Less than two weeks before Scotland went to the polls, a Sunday Times survey put the Yes campaign ahead, sparking panic in the opposing Better Together campaign and among unionist politicians.
But in the following week, Mr Salmond said the campaign should have focused its efforts differently.
“In the last week, you had a great infusion of enthusiasm and fervour for the Yes campaign, but the No support was also galvanising itself,” he said.
“I think, on reflection, perhaps we could have judged the last week of the campaign slightly differently – more on conversion and less on just whipping up enthusiasm in the Yes voters.”
But the former first minister, who quit the SNP and took over the leadership of the Alba Party in 2021, questioned if changing strategy in the last week would have made the “big difference”, surmising that the pro-independence side was simply starting from too low a base of support at the start of the two-year-long campaign to carry the day.
Also speaking to the PA news agency, former Better Together chief Blair McDougall said the Sunday Times poll was a “clarifying moment” for voters.
“It became clear that this wasn’t a moment where you could have a protest vote,” he said.
“If you were going to vote for this thing to happen, it was going to happen.”
He added that the Yes campaign “wildly overreacted” in the aftermath of the opinion poll and “were acting like they’d already won”.
He recalled: “Their reaction to that moment should have been reassurance, and instead it was celebration.
“That was an incredibly helpful moment for us, because it was a sort of sobering political moment for voters.”

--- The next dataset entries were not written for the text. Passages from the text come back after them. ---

(** *** Variables *)

Lemma binder_has h g scope name l :
  binder h g scope name = Some l ->
  exists o, h !! l = Some o /\ props_has name (Obj.properties o) = true.
Proof.
  induction scope as [|entry parent IH]; [done|]. cbn [binder].
  case_bool_decide; [done|].
  destruct (h !! object entry) as [o|] eqn:Ho; [|done].
  destruct (props_has name (Obj.properties o)) eqn:Hhas; [|done].
  intros [= <-]. by exists o.
Qed.

Lemma scopeAssign_binder (i : Interpreter) g scope name v l o ps :
  binder (Interp.heap i) g scope name = Some l ->
  Interp.heap i !! l = Some o ->
  props_assign name v (Obj.properties o) = Some ps ->
  scopeAssign g scope name v i = Return None (updated l (Obj.set_properties ps) i).
Proof.
  intros Hb Ho Hps. induction scope as [|entry parent IH]; [done|].
  cbn [binder scopeAssign] in *. case_bool_decide; [done|].
  destruct (Interp.heap i !! object entry) as [o'|] eqn:Ho'; [|done].
  rewrite (bind_Return _ _ i _ i (lookupObj_at i _ o' Ho')).
  destruct (props_has name (Obj.properties o')) eqn:Hhas; [|by apply IH].
  injection Hb as Hl. rewrite Hl in Ho'. rewrite Ho in Ho'. injection Ho' as <-.
  rewrite Hps, Hl. by rewrite (bind_Return _ _ i _ _ (updateObj_at i l _)).
Qed.

Lemma scopeLookup_binder (i : Interpreter) g scope name l o :
  binder (Interp.heap i) g scope name = Some l ->
  Interp.heap i !! l = Some o ->
  scopeLookup g scope name i = Return (inl (props_get name (Obj.properties o))) i.
Proof.
  intros Hb Ho. induction scope as [|entry parent IH]; [done|].
  cbn [binder scopeLookup] in *. case_bool_decide; [done|].
  destruct (Interp.heap i !! object entry) as [o'|] eqn:Ho'; [|done].
  rewrite (bind_Return _ _ i _ i (lookupObj_at i _ o' Ho')).
  destruct (props_has name (Obj.properties o')) eqn:Hhas; [|by apply IH].
  injection Hb as Hl. rewrite Hl in Ho'. rewrite Ho in Ho'. by injection Ho' as <-.
Qed.

Lemma binder_updated (i : Interpreter) g scope name l o f :
  binder (Interp.heap i) g scope name = Some l ->
  Interp.heap i !! l = Some o ->
  props_has name (Obj.properties (f o)) = true ->
  binder (Interp.heap (updated l f i)) g scope name = Some l.
Proof.
  intros Hb Ho Hf. destruct (binder_has _ _ _ _ _ Hb) as (o0 & Ho0 & Hhas0).
  rewrite Ho in Ho0. injection Ho0 as <-.
  induction scope as [|entry parent IH]; [done|].
  cbn [binder] in *. case_bool_decide; [done|].
  destruct (decide (object entry = l)) as [Hl|Hl].
  - rewrite Hl in *. rewrite Ho in Hb. rewrite Hhas0 in Hb.
    rewrite (updated_lookup i l f o Ho). by rewrite Hf.
  - rewrite (updated_lookup_ne i l (object entry) f) by done.
    destruct (Interp.heap i !! object entry) as [o'|]; [|done].
    destruct (props_has name (Obj.properties o')); [done|]. by apply IH.
Qed.
(** * The N-HITS revenue forecasting worker (scripts/nhits_forecast.py)
      and the rows of the weather loader (scripts/load_weather.py)

    A shallow embedding of the worker and the properties of its
    fallback chain.  Python floats are IEEE binary64 numbers
    ([PrimFloat.float]), Python ints are [Z], a JSON object is a finite
    map from strings to values, and an exception is the [Raise] case of
    a result type.  The two libraries the script calls (pandas and
    neuralforecast) are interfaces: every theorem holds for all their
    implementations, and a small reference implementation is given to
    run the worker on concrete requests.

    The embedding starts after [json.loads]: a request has the types of
    the interface (a list of JSON objects, an integer horizon).  Lists
    are unbounded, so [MemoryError] does not occur, and only exceptions
    deriving from [Exception] are modelled. *)

From Stdlib Require Import ZArith String Ascii List Sorted Lia PrimFloat SpecFloat FloatOps.
From stdpp Require Import gmap strings list sorting.

Local Open Scope Z_scope.

(** ** Exceptions and results *)

(** [type(e).__name__] and [str(e)] of a Python exception. *)
Record exn := Exn { exn_type : string; exn_msg : string }.

Inductive result (A : Type) : Type :=
  | Ok (a : A)
  | Raise (e : exn).
Arguments Ok {A} a.
Arguments Raise {A} e.

#[global] Instance result_ret : MRet result := λ A a, Ok a.
#[global] Instance result_bind : MBind result := λ A B f m,
  match m with
  | Ok a => f a
  | Raise e => Raise e
  end.
#[global] Instance result_fmap : FMap result := λ A B f m,
  match m with
  | Ok a => Ok (f a)
  | Raise e => Raise e
  end.

Definition is_ok {A} (m : result A) : bool :=
  match m with
  | Ok _ => true
  | Raise _ => false
  end.

(** [try: body  except Exception as e: handler(e)]. *)
Definition try_except {A} (body : result A) (handler : exn → result A) : result A :=
  match body with
  | Ok a => Ok a
  | Raise e => handler e
  end.

(** ** Python values and arithmetic *)

(** What [json.loads] produces. *)
#[local] Set Warnings "-register-all".
Inductive pyval : Type :=
  | PyNone
  | PyBool (b : bool)
  | PyInt (z : Z)
  | PyFloat (f : float)
  | PyStr (s : string)
  | PyList (items : list pyval)
  | PyDict (items : list (string * pyval)).

(** One historical record: a JSON object. *)
Abbreviation record := (gmap string pyval).

Definition type_name (v : pyval) : string :=
  match v with
  | PyNone => "NoneType"
  | PyBool _ => "bool"
  | PyInt _ => "int"
  | PyFloat _ => "float"
  | PyStr _ => "str"
  | PyList _ => "list"
  | PyDict _ => "dict"
  end.

Definition ValueError (msg : string) : exn := Exn "ValueError" msg.
Definition TypeError (msg : string) : exn := Exn "TypeError" msg.
Definition OverflowError (msg : string) : exn := Exn "OverflowError" msg.
Definition ZeroDivisionError (msg : string) : exn := Exn "ZeroDivisionError" msg.
(** [str(KeyError(k))] is the repr of the key. *)
Definition KeyError (key : string) : exn := Exn "KeyError" ("'" +:+ key +:+ "'").
Lemma step_under_way a now w :
  (progress a now <? 1)%float = true ->
  step sin64 a now w =
  mkWorld
    (mkState (Some (position (anim_from a) (anim_to a) (progress a now)))
             (showIdle (ui w)) (deliveredMarkers (ui w)) (isAnimating (ui w))
             (scaleValue (M := js_math sin64) (progress a now))
             (deliveredCount (ui w)))
    (Some (next_handle w)) (frames w ++ [(next_handle w, a)])
    (S (next_handle w)) (alerts w).
Proof.
  intros Ht. unfold step. cbn zeta. now rewrite Ht.
Qed.

Lemma step_arrived a now w :
  (progress a now <? 1)%float = false ->
  step sin64 a now w =
  mkWorld
    (mkState None
             (deliveredCount (ui w) + 1 <? MAX_DELIVERIES)
             (deliveredMarkers (ui w) ++ [anim_to a])
             false 1%float (deliveredCount (ui w) + 1))
    None (frames w) (next_handle w) (alerts w).
Proof.
  intros Ht. unfold step. cbn zeta.
  rewrite Ht. unfold call, clear_animRef.
  cbn [ui animRef frames next_handle alerts apply_setState].
  now rewrite deliveredCount_updater_eq.
Qed.

(** [handleOrderClick] when none of its three guards fires. *)
Lemma handleOrderClick_starts now w :
  deliveredCount (ui w) < MAX_DELIVERIES ->
  isAnimating (ui w) = false ->
  showIdle (ui w) = true ->
  handleOrderClick now w =
  mkWorld
    (mkState (Some INDIA_COORD) false (deliveredMarkers (ui w)) true 1%float
             (deliveredCount (ui w)))
    (Some (next_handle w)) (frames w ++ [(next_handle w, trip now)])
    (S (next_handle w)) (alerts w).
Proof.
  intros Hlt Hanim Hidle. unfold handleOrderClick.
  apply Nat.leb_gt in Hlt. rewrite Hlt, Hanim, Hidle. reflexivity.
Qed.

Lemma run_frame_idle now w :
  frames w = [] -> run_frame sin64 now w = w.
Proof.
  intros Hf. unfold run_frame. rewrite Hf. cbn.
  destruct w; cbn in *; now subst.
Qed.

Lemma run_frame_one now w h a :
  frames w = [(h, a)] ->
  run_frame sin64 now w =
  step sin64 a now (mkWorld (ui w) (animRef w) [] (next_handle w) (alerts w)).
Proof.
  intros Hf. unfold run_frame. now rewrite Hf.
Qed.

Lemma run_nil w : run sin64 [] w = w.
Proof. reflexivity. Qed.

Lemma run_cons e evs w :
  run sin64 (e :: evs) w = run sin64 evs (handle sin64 w e).
Proof. reflexivity. Qed.

Lemma run_app evs1 evs2 w :
  run sin64 (evs1 ++ evs2) w = run sin64 evs2 (run sin64 evs1 w).
Proof. unfold run. apply fold_left_app. Qed.

(** ** The invariant holds in every reachable world *)

Lemma invariant_initial : invariant initial_world.
Proof.
  constructor; cbn; auto; lia.
Qed.

Lemma invariant_handleOrderClick now w :
  invariant w -> invariant (handleOrderClick now w).
Proof.
  intros I. unfold handleOrderClick.
  destruct (MAX_DELIVERIES <=? deliveredCount (ui w)) eqn:Hmax.
  - destruct I. constructor; cbn; auto.
    rewrite in_app_iff. intros [Hin | [Heq | []]]; [auto | discriminate].
  - destruct (isAnimating (ui w)) eqn:Hanim; [exact I|].
    apply Nat.leb_gt in Hmax.
    destruct (showIdle (ui w)) eqn:Hidle; cbn [negb].
    + destruct I. rewrite Hanim in *.
      unfold has_trip in *. destruct (frames w) eqn:Hf; [|discriminate].
      constructor; unfold has_trip, pending_handle; cbn; rewrite ?Hf; cbn;
        auto; try lia; try discriminate.
    + exfalso. pose proof (inv_showIdle w I) as Hs.
      apply Nat.ltb_lt in Hmax.
      rewrite Hanim, Hidle, Hmax in Hs. discriminate.
Qed.

Lemma invariant_run_frame now w :
  invariant w -> invariant (run_frame sin64 now w).
Proof.
  intros I. destruct (frames w) as [|[h a] l] eqn:Hf.
  - now rewrite run_frame_idle.
  - destruct I. rewrite Hf in inv_one_trip0. cbn in inv_one_trip0.
    destruct l; [|cbn in inv_one_trip0; lia].
    rewrite (run_frame_one now w h a Hf).
    assert (Hanim : isAnimating (ui w) = true).
    { rewrite inv_animating0. unfold has_trip. now rewrite Hf. }
    specialize (inv_in_flight0 Hanim).
    destruct (progress a now <? 1)%float eqn:Ht.
    + rewrite step_under_way by exact Ht.
      constructor; cbn; auto; try lia; try congruence.
    + rewrite step_arrived by exact Ht.
      constructor; cbn; rewrite ?length_app; cbn; auto; try lia;
        try discriminate.
Qed.

Lemma invariant_handle w e :
  invariant w -> invariant (handle sin64 w e).
Proof.
  destruct e; cbn.
  - apply invariant_handleOrderClick.
  - apply invariant_run_frame.
Qed.

Lemma invariant_run evs w :
  invariant w -> invariant (run sin64 evs w).
Proof.
  revert w. induction evs as [|e evs IH]; intros w I; cbn.
  - exact I.
  - apply IH, invariant_handle, I.
Qed.

Lemma invariant_reachable evs : invariant (run sin64 evs initial_world).
Proof. apply invariant_run, invariant_initial. Qed.

Lemma reachable_invariant w : reachable sin64 w -> invariant w.
Proof. intros [evs ->]. apply invariant_reachable. Qed.

End StepFacts.


(** ** The delivery tracker *)

(** Name the world a run ends in and bring in its invariant. *)
Tactic Notation "reached" constr(sin64) constr(evs) "as" ident(w) ident(I) :=
  intros w; pose proof (invariant_reachable sin64 evs) as I; fold w in I.

(** Split on the guards of [handleOrderClick] in a world with invariant
    [I]: a trip under way, the cap reached, or ready to start. *)
Tactic Notation "by_guards" constr(w) constr(I)
    "as" ident(Hanim) ident(Hcap) ident(Hf) :=
  destruct (isAnimating (ui w)) eqn:Hanim;
  [ | destruct (Nat.lt_ge_cases (deliveredCount (ui w)) MAX_DELIVERIES)
        as [Hcap | Hcap];
      [ assert (Hf : frames w = [])
          by (rewrite (inv_animating w I) in Hanim; unfold has_trip in Hanim;
              destruct (frames w); [reflexivity | discriminate]) | ] ].

Section Tracker.
Variable sin64 : float -> float.

Lemma in_flight_animating w :
  invariant w -> tracker_state w = InFlight -> isAnimating (ui w) = true.
Proof.
  intros I Ht. rewrite (inv_animating w I). revert Ht.
  unfold tracker_state, active_trips, has_trip.
  destruct (frames w); cbn [map]; [|reflexivity].
  destruct (MAX_DELIVERIES <=? deliveredCount (ui w)); discriminate.
Qed.

Lemma not_in_flight_idle w :
  invariant w -> active_trips w = [] ->
  frames w = [] /\ isAnimating (ui w) = false.
Proof.
  intros I Ha. unfold active_trips in Ha.
  destruct (frames w) eqn:Hf; [|discriminate].
  split; [reflexivity|]. rewrite (inv_animating w I). unfold has_trip.
  now rewrite Hf.
Qed.

(** A request made while a trip is under way returns at the second guard. *)
Lemma handleOrderClick_animating now w :
  invariant w -> isAnimating (ui w) = true -> handleOrderClick now w = w.
Proof.
  intros I Hanim. unfold handleOrderClick.
  pose proof (inv_in_flight w I Hanim) as Hlt.
  apply Nat.leb_gt in Hlt. now rewrite Hlt, Hanim.
Qed.

(** A request made at the cap returns at the first guard. *)
Lemma handleOrderClick_exhausted now w :
  MAX_DELIVERIES <= deliveredCount (ui w) ->
  handleOrderClick now w = window_alert alert_max_deliveries w.
Proof.
  intros Hle. unfold handleOrderClick.
  apply Nat.leb_le in Hle. now rewrite Hle.
Qed.

(** A request made with no trip under way and the count below the cap
    starts the trip from India to Argentina. *)
Lemma handleOrderClick_ready now w :
  invariant w -> frames w = [] -> deliveredCount (ui w) < MAX_DELIVERIES ->
  handleOrderClick now w =
  mkWorld
    (mkState (Some INDIA_COORD) false (deliveredMarkers (ui w)) true 1%float
             (deliveredCount (ui w)))
    (Some (next_handle w)) [(next_handle w, trip now)]
    (S (next_handle w)) (alerts w).
Proof.
  intros I Hf Hlt.
  assert (Hanim : isAnimating (ui w) = false).
  { rewrite (inv_animating w I). unfold has_trip. now rewrite Hf. }
  assert (Hidle : showIdle (ui w) = true).
  { rewrite (inv_showIdle w I), Hanim. apply Nat.ltb_lt in Hlt.
    now rewrite Hlt. }
  rewrite handleOrderClick_starts by assumption. now rewrite Hf.
Qed.




(** C8: in every reachable state the delivered markers are as many as the
    delivered count says; both start empty, and the frame at which a trip
    arrives appends one marker, the trip's destination, and adds one to
    the count. *)
Theorem markers_match_count (evs : list event) :
  let w := run sin64 evs initial_world in
  length (deliveredMarkers (ui w)) = deliveredCount (ui w) /\
  (deliveredMarkers (ui initial_world) = [] /\
   deliveredCount (ui initial_world) = 0) /\
  (forall a now w0,
      (progress a now <? 1)%float = false ->
      let w1 := step sin64 a now w0 in
      deliveredMarkers (ui w1) = deliveredMarkers (ui w0) ++ [anim_to a] /\
      deliveredCount (ui w1) = deliveredCount (ui w0) + 1).
Proof.
  reached sin64 evs as w I.
  split; [apply (inv_markers w I)|]. split; [now cbn|].
  intros a now w0 Ht w1. unfold w1. rewrite step_arrived by exact Ht.
  now cbn.
Qed.


(** C10: in every reachable state [showIdle] is true exactly when no trip
    is animating and the delivered count is below [MAX_DELIVERIES]; so the
    third rejection of the dispatch handler is never taken, and its notice
    is never shown. *)
Theorem no_idle_notice_unreachable (evs : list event) :
  let w := run sin64 evs initial_world in
  (showIdle (ui w) = true <->
   isAnimating (ui w) = false /\ deliveredCount (ui w) < MAX_DELIVERIES) /\
  no_idle_branch w = false /\
  ~ In alert_no_idle (alerts w).
Proof.
  reached sin64 evs as w I.
  pose proof (inv_showIdle w I) as Hs.
  split; [|split].
  - rewrite Hs, andb_true_iff, negb_true_iff, Nat.ltb_lt. reflexivity.
  - unfold no_idle_branch. rewrite Hs.
    destruct (MAX_DELIVERIES <=? deliveredCount (ui w)) eqn:Hmax;
      [reflexivity|].
    apply Nat.leb_gt, Nat.ltb_lt in Hmax. rewrite Hmax.
    now destruct (isAnimating (ui w)).
  - apply (inv_alerts w I).
Qed.

End Tracker.

(** ** Reaching the cap *)

Section Exhaustion.
Variable sin64 : float -> float.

In the decade since the vote, support for independence has remained fairly static, leaving many in the movement – Mr Salmond included – frustrated by what he sees as a lack of action on the part of the SNP-run Scottish Government to secure another vote.
Such a push, he said, would have begun by securing greater powers for the Scottish Parliament, followed by negotiating closer alignment to the EU single market with Theresa May’s government after the 2017 election and increasing national and international pressure on Westminster to grant another vote.
The past decade has also seen the severing of perhaps the most potent political duo in the UK in Mr Salmond and Nicola Sturgeon.
The relationship broke down following complaints about Mr Salmond’s behaviour while first minister from two Government employees.
The handling of the complaints would subsequently be found to have been “tainted by apparent bias”, according to a judge at the Court of Session who awarded Mr Salmond more than £500,000.
After he was cleared of accusations of sexual assault against nine women, Mr Salmond accused senior figures in government of a plot to jail him, which Ms Sturgeon described as “absurd” in a hearing of a specially convened Holyrood inquiry.
The people of Scotland, Mr Salmond said, must “force this issue (independence) much harder and much faster”.
“Unfortunately, Scotland doesn’t have time on its hands,” he said.
“The old folk in Scotland who are going to freeze are going to freeze this winter … in a land of energy plenty. That’s unacceptable.”
He added: “These matters have to be addressed now – independence is not for the hereafter, it’s for the here and now.”